Researchers examine a lesser-known risk associated with lunar touch-downs
The moon landings of the past have always been awe-inspiring spectacles, but one phenomenon that has puzzled scientists is the formation of striking dust streaks during these historic events. A recent study has shed light on this mystery, revealing that these patterns are not due to chosen landing sites, but rather the behaviour of the supersonic rocket plume.
How Goertler Instability Contributes to Dust Streak Formation During Moon Landings
During a lunar landing, when a lander’s rocket engine fires close to the lunar surface, high-velocity exhaust gases flow radially outward over the moon’s curved regolith surface. This setup, coupled with the concave nature of the lunar surface beneath the lander, triggers the Goertler instability - a fluid dynamic phenomenon.
The Goertler instability manifests as counter-rotating streamwise vortices that organise the flow into streaky, alternating high and low momentum regions. These vortices create localised regions of intensified shear stress on the surface, leading to patterned erosion of the lunar dust, and the formation of characteristic streaks or "dust streaks" aligned with the vortex structures.
How Understanding Goertler Instability Helps Design Safer Lunar Landings
By incorporating Goertler instability into computational models, engineers can predict the flow structures generated by lander plumes near the surface more accurately. This allows for more accurate forecasts of which areas will experience intense dust lifting and erosion.
Understanding the conditions that trigger or amplify these instabilities helps engineers shape nozzle designs, control jet angles, and adjust thrust magnitudes to minimise harmful vortices. For example, spreading thrust over multiple nozzles or using lower velocity jets may reduce boundary layer curvature effects and weaken the instability.
Identifying how vortex-induced erosion patterns form informs choices on where to land, possibly avoiding fragile regions prone to ejecta hazards. Engineers can develop landing sequences that modulate descent velocity and thrust application to lessen dust lofting during critical phases.
By controlling or mitigating Goertler instability effects, fewer dust particles become airborne, reducing the risk of damage to nearby equipment, orbiters, and astronauts. This contributes to safer surface operations and longer mission lifetimes.

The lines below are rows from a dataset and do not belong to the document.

(** X9.  When no two spellings of the spreadsheet normalise to the same
    key, that metric is the number of regions with at least one record
    of their normalised name, and so at most the number of regions. *)
Theorem departamentos_con_proyectos_without_collisions
  (M : CaseMapping) (G : GeoBackend) (gdf : GeoDataFrame) (df : DataFrame) :
  NoDup (map fst (proyectos_por_depto df)) ->
  departamentos_con_proyectos (gdf_merged gdf df)
  = len (filter (fun name => existsb (is_of name) df) (nombres gdf)) /\
  departamentos_con_proyectos (gdf_merged gdf df) <= len gdf.
Proof.
  intros Hnd.
  assert (E : departamentos_con_proyectos (gdf_merged gdf df)
              = len (filter (fun name => existsb (is_of name) df) (nombres gdf))).
  { destruct (departamentos_con_proyectos_sum gdf df) as [H1 _].
    rewrite H1, len_filter_sum. f_equal. apply map_ext. intros name.
    apply key_rows_NoDup, Hnd. }
  split; [exact E|]. rewrite E.
  pose proof (len_filter_le (fun name => existsb (is_of name) df) (nombres gdf)) as H.
  unfold nombres, len in *. rewrite length_map in H. exact H.
Qed.

(** In the spreadsheet with gaps each department is spelt one way; two of
    the three regions have records. *)
Lemma departamentos_con_proyectos_casos :
  NoDup (map fst (proyectos_por_depto Casos.con_huecos)) /\
  departamentos_con_proyectos (gdf_merged Casos.departamentos Casos.con_huecos)
  = 2.
Proof.
  assert (H : NoDup (map fst (proyectos_por_depto Casos.con_huecos))).
  { vm_compute. repeat constructor; simpl; intuition discriminate. }
  split; [exact H|].
  destruct (departamentos_con_proyectos_without_collisions
              latin1 plain_geo Casos.departamentos Casos.con_huecos H)
    as [E _].
  rewrite E. reflexivity.
Defined.

(* ================================================================== *)
(** ** More about the years *)
(* ================================================================== *)

(** What is known of the year table, in one place. *)
Lemma proyectos_por_año_facts (df : DataFrame) :
  StronglySorted Z.lt (map fst (proyectos_por_año df)) /\
  Forall (fun row => 0 < snd row) (proyectos_por_año df) /\
  (forall y, year_total (proyectos_por_año df) y = count_year df y) /\
  (forall y, In y (map fst (proyectos_por_año df)) <->
             In (Some y) (map Año_de_publicación df)) /\
  sum_Z (map snd (proyectos_por_año df)) = len (df_excel_clean df).
Proof.
  destruct (proyectos_por_año_groupby df) as [E Hs].
  destruct (groupby_fold (map Año_de_publicación (df_excel_clean df)) [])
    as [_ [Hp [Hc [Hk Hsum]]]].
  fold (groupby_size (map Año_de_publicación (df_excel_clean df)))
    in Hp, Hc, Hk, Hsum.
  rewrite <- E in Hp, Hc, Hk, Hsum.
  split; [|split; [|split; [|split]]].
  - apply Sorted_StronglySorted; [|exact Hs].
    intros a b c Hab Hbc. exact (Z.lt_trans _ _ _ Hab Hbc).
  - apply Hp. constructor.
  - intros y. rewrite Hc, count_year_clean. unfold year_total. simpl. lia.
  - intros y. rewrite Hk, year_in_clean. simpl. split.
    + intros [[] | [p [Hp' E']]]. rewrite <- E'. apply in_map, Hp'.
    + intros Hin. right. apply in_map_iff in Hin as [p [E' Hp']].
      exists p. auto.
  - rewrite Hsum, len_dropna_clean. simpl. lia.
Qed.

Lemma fold_min_spec (y : Z) (ys : list Z) :
  In (fold_right Z.min y ys) (y :: ys) /\
  Forall (fun x => fold_right Z.min y ys <= x) (y :: ys).
Proof.
  induction ys as [|z ys [Hin Hall]]; simpl.
  - split; [left; reflexivity | repeat constructor; lia].
  - inversion Hall as [|? ? Hy Hys]; subst. split.
    + destruct (Z.min_spec z (fold_right Z.min y ys)) as [[_ ->] | [_ ->]];
        [right; left; reflexivity|].
      simpl in Hin. destruct Hin as [<- | Hin]; [left; reflexivity|].
      right; right; exact Hin.
    + constructor; [lia|]. constructor; [lia|].
      apply Forall_forall. intros x Hx. rewrite Forall_forall in Hys.
      specialize (Hys x Hx). lia.
Qed.

Lemma fold_max_spec (y : Z) (ys : list Z) :
  In (fold_right Z.max y ys) (y :: ys) /\
  Forall (fun x => x <= fold_right Z.max y ys) (y :: ys).
Proof.
  induction ys as [|z ys [Hin Hall]]; simpl.
  - split; [left; reflexivity | repeat constructor; lia].
  - inversion Hall as [|? ? Hy Hys]; subst. split.
    + destruct (Z.max_spec z (fold_right Z.max y ys)) as [[_ ->] | [_ ->]];
        [|right; left; reflexivity].
      simpl in Hin. destruct Hin as [<- | Hin]; [left; reflexivity|].
      right; right; exact Hin.
    + constructor; [lia|]. constructor; [lia|].
      apply Forall_forall. intros x Hx. rewrite Forall_forall in Hys.
      specialize (Hys x Hx). lia.
Qed.

Lemma sorted_last_greatest (l : list Z) (d x : Z) :
  StronglySorted Z.lt l -> In x l -> x <= last l d.
Proof.
  intros Hs. revert x.
  induction Hs as [|k l Hs IH Hall]; intros x Hin; [contradiction|].
  destruct l as [|k' l]; simpl in Hin.
  - destruct Hin as [<- | []]. simpl. lia.
  - change (last (k :: k' :: l) d) with (last (k' :: l) d).
    destruct Hin as [<- | Hin]; [|apply IH, Hin].
    inversion Hall; subst.
    assert (k' <= last (k' :: l) d) by (apply IH; left; reflexivity). lia.
Qed.

Lemma last_In (l : list Z) (d : Z) : l <> [] -> In (last l d) l.
Proof.
  induction l as [|k l IH]; intros Hne; [contradiction|].
  destruct l as [|k' l]; [left; reflexivity|].
  right. apply IH. discriminate.
Qed.

(** X10.  The metric "Rango de Años" is "N/A" exactly when no record has
    a year, and then the year table is empty; otherwise its two ends are
    the first and the last year of the year table, each the year of some
    record, and every year of every record lies between them. *)
Theorem rango_de_anios_bounds (df : DataFrame) :
  match rango_de_años df with
  | None =>
      proyectos_por_año df = [] /\
      Forall (fun p => Año_de_publicación p = None) df
  | Some (lo, hi) =>
      hd_error (map fst (proyectos_por_año df)) = Some lo /\
      last (map fst (proyectos_por_año df)) lo = hi /\
      lo <= hi /\
      In (Some lo) (map Año_de_publicación df) /\
      In (Some hi) (map Año_de_publicación df) /\
      Forall (fun p => match Año_de_publicación p with
                       | Some y => lo <= y <= hi
                       | None => True
                       end) df
  end.
Proof.
  destruct (proyectos_por_año_facts df) as [Hs [_ [_ [Hk _]]]].
  unfold rango_de_años.
  destruct (dropna (map Año_de_publicación df)) as [|y ys] eqn:E.
  - assert (Hno : forall y, ~ In (Some y) (map Año_de_publicación df)).
    { intros y Hy. apply In_dropna in Hy. rewrite E in Hy. exact Hy. }
    split.
    + destruct (proyectos_por_año df) as [|[k n] t]; [reflexivity|].
      exfalso. apply (Hno k), Hk. left; reflexivity.
    + apply Forall_forall. intros p Hp.
      destruct (Año_de_publicación p) as [y|] eqn:Ey; [|reflexivity].
      exfalso. apply (Hno y). rewrite <- Ey. apply in_map, Hp.
  - destruct (fold_min_spec y ys) as [Hlo Hlow].
    destruct (fold_max_spec y ys) as [Hhi Hupp].
    set (lo := fold_right Z.min y ys) in *.
    set (hi := fold_right Z.max y ys) in *.
    rewrite <- E in Hlo, Hhi, Hlow, Hupp.
    rewrite Forall_forall in Hlow, Hupp.
    assert (Hlo' : In lo (map fst (proyectos_por_año df)))
      by (apply Hk, In_dropna, Hlo).
    assert (Hhi' : In hi (map fst (proyectos_por_año df)))
      by (apply Hk, In_dropna, Hhi).
    assert (Hbound : forall k, In k (map fst (proyectos_por_año df)) ->
                               lo <= k <= hi).
    { intros k Hin. apply Hk, In_dropna in Hin.
      split; [apply Hlow | apply Hupp]; exact Hin. }
    split; [|split; [|split; [|split; [|split]]]].
    + destruct (map fst (proyectos_por_año df)) as [|k0 ks] eqn:Ek;
        [contradiction|].
      simpl. f_equal.
      inversion Hs as [|? ? _ Hall]; subst.
      rewrite Forall_forall in Hall.
      assert (lo <= k0) by (apply Hbound; left; reflexivity).
      destruct Hlo' as [-> | Hin]; [reflexivity|].
      specialize (Hall lo Hin). lia.
    + pose proof (sorted_last_greatest _ lo hi Hs Hhi') as H1.
      assert (Hne : map fst (proyectos_por_año df) <> [])
        by (intros H0; rewrite H0 in Hlo'; exact Hlo').
      pose proof (Hbound _ (last_In _ lo Hne)) as H2. lia.
    + apply (Hbound lo Hlo').
    + apply In_dropna, Hlo.
    + apply In_dropna, Hhi.
    + apply Forall_forall. intros p Hp.
      destruct (Año_de_publicación p) as [k|] eqn:Ey; [|exact I].
      assert (Hin : In k (dropna (map Año_de_publicación df))).
      { apply In_dropna. rewrite <- Ey. apply in_map, Hp. }
      split; [apply Hlow | apply Hupp]; exact Hin.
Qed.

Lemma len_filter_perm {A : Type} (f : A -> bool) (l l' : list A) :
  Permutation l l' -> len (filter f l) = len (filter f l').
Proof.
  induction 1 as [|x l l' _ IH|x y l|l l' l'' _ IH1 _ IH2]; simpl.
  - reflexivity.
  - destruct (f x); rewrite ?len_cons, IH; reflexivity.
  - destruct (f x), (f y); rewrite ?len_cons; reflexivity.
  - congruence.
Qed.

(** Two year tables in increasing order, with positive counts and the
    same total for every year, are the same table. *)
Lemma year_table_ext (t1 t2 : list (Z * Z)) :
  StronglySorted Z.lt (map fst t1) -> StronglySorted Z.lt (map fst t2) ->
  Forall (fun row => 0 < snd row) t1 -> Forall (fun row => 0 < snd row) t2 ->
  (forall y, year_total t1 y = year_total t2 y) ->
  t1 = t2.
Proof.
  revert t2. induction t1 as [|[k1 n1] t1 IH]; intros [|[k2 n2] t2] Hs1 Hs2 Hp1 Hp2 Hy.
  - reflexivity.
  - exfalso. specialize (Hy k2). inversion Hs2; subst. inversion Hp2; subst.
    unfold year_total in Hy. simpl in Hy. rewrite Z.eqb_refl in Hy.
    simpl in Hy. fold (year_total t2 k2) in Hy.
    rewrite year_total_above in Hy by assumption. simpl in *. lia.
  - exfalso. specialize (Hy k1). inversion Hs1; subst. inversion Hp1; subst.
    unfold year_total in Hy. simpl in Hy. rewrite Z.eqb_refl in Hy.
    simpl in Hy. fold (year_total t1 k1) in Hy.
    rewrite year_total_above in Hy by assumption. simpl in *. lia.
  - simpl in Hs1, Hs2.
    inversion Hs1 as [|? ? Hs1' Hall1]; subst.
    inversion Hs2 as [|? ? Hs2' Hall2]; subst.
    inversion Hp1 as [|? ? Hn1 Hp1']; subst.
    inversion Hp2 as [|? ? Hn2 Hp2']; subst. simpl in Hn1, Hn2.
    assert (Hhead : forall (k n : Z) (t : list (Z * Z)) (y : Z),
               year_total ((k, n) :: t) y
               = (if k =? y then n else 0) + year_total t y).
    { intros k n t y. unfold year_total. simpl.
      destruct (k =? y); simpl; lia. }
    assert (Ek : k1 = k2).
    { destruct (Z.lt_trichotomy k1 k2) as [Hlt | [Heq | Hgt]]; [|exact Heq|].
      - exfalso. pose proof (Hy k1) as H. rewrite !Hhead, Z.eqb_refl in H.
        rewrite (year_total_above k1 t1) in H by exact Hall1.
        destruct (k2 =? k1) eqn:E; [apply Z.eqb_eq in E; lia|].
        rewrite (year_total_above k1 t2) in H; [lia|].
        rewrite Forall_forall in *. intros x Hx. specialize (Hall2 x Hx). lia.
      - exfalso. pose proof (Hy k2) as H. rewrite !Hhead, Z.eqb_refl in H.
        rewrite (year_total_above k2 t2) in H by exact Hall2.
        destruct (k1 =? k2) eqn:E; [apply Z.eqb_eq in E; lia|].
        rewrite (year_total_above k2 t1) in H; [lia|].
        rewrite Forall_forall in *. intros x Hx. specialize (Hall1 x Hx). lia. }
    subst k2.
    assert (En : n1 = n2).
    { pose proof (Hy k1) as H. rewrite !Hhead, Z.eqb_refl in H.
      rewrite (year_total_above k1 t1), (year_total_above k1 t2) in H
        by assumption. lia. }
    subst n2. f_equal. apply IH; try assumption.
    intros y. pose proof (Hy y) as H. rewrite !Hhead in H. lia.
Qed.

The Future of Moon Missions
Understanding the dust plume issue is particularly critical for future Artemis missions, including the construction of a lunar outpost. NASA's Artemis missions will return humans to the moon for the first time in 50 years. Understanding the dust plume issue can help identify risks, mitigate them, and improve predictions of erosion rates during landings.
The new era of deep space exploration is beckoning with Artemis missions. Findings from the study pave the way for future missions to optimise landing strategies and mitigate dust cloud effects on equipment and visibility.
Johns Hopkins University researchers, including PhD students Miguel X. Diaz-Lopez and Matthew Gorman, contributed to the study. The study is posted in the Science+Technology category, tagged with fluid dynamics.
- The recent study on the moon landings has revealed that the formation of dust streaks during these events is linked to the Goertler instability, a fluid dynamic phenomenon that occurs when high-velocity exhaust gases flow over the moon's curved regolith surface.
- By understanding the Goertler instability, engineers can develop computational models to predict the flow structures generated by lander plumes near the surface more accurately, thereby minimizing harmful vortices and ensuring safer lunar landings.
- The study's findings are particularly crucial for future Artemis missions, as they can help optimize landing strategies, reduce risks, and improve predictions of erosion rates during landings, thus contributing to the success of NASA's Artemis missions and the construction of a lunar outpost.